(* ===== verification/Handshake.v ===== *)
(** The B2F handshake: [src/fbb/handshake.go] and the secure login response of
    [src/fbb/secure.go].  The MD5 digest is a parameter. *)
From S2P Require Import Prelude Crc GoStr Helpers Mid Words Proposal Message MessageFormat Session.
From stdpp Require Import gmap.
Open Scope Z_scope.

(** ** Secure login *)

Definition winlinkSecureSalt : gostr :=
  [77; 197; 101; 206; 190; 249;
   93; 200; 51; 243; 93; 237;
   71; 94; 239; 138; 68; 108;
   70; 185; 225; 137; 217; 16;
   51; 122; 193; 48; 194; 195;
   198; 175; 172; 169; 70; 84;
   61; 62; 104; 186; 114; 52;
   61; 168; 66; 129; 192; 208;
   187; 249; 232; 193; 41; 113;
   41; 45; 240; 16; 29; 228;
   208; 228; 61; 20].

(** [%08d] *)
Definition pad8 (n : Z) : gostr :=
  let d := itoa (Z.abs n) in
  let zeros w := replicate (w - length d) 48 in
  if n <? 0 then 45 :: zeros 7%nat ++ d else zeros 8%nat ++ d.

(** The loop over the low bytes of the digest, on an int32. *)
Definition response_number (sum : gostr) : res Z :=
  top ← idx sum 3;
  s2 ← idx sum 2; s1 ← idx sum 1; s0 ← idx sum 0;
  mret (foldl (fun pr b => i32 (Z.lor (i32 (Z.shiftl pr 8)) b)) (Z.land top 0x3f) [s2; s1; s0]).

* _PROBLEM STATEMENT_
Where does the word "digest" occur in the records? Return every line that holds it.

* _REPLY_
    [src/fbb/secure.go].  The MD5 digest is a parameter. *)
(** The loop over the low bytes of the digest, on an int32. *)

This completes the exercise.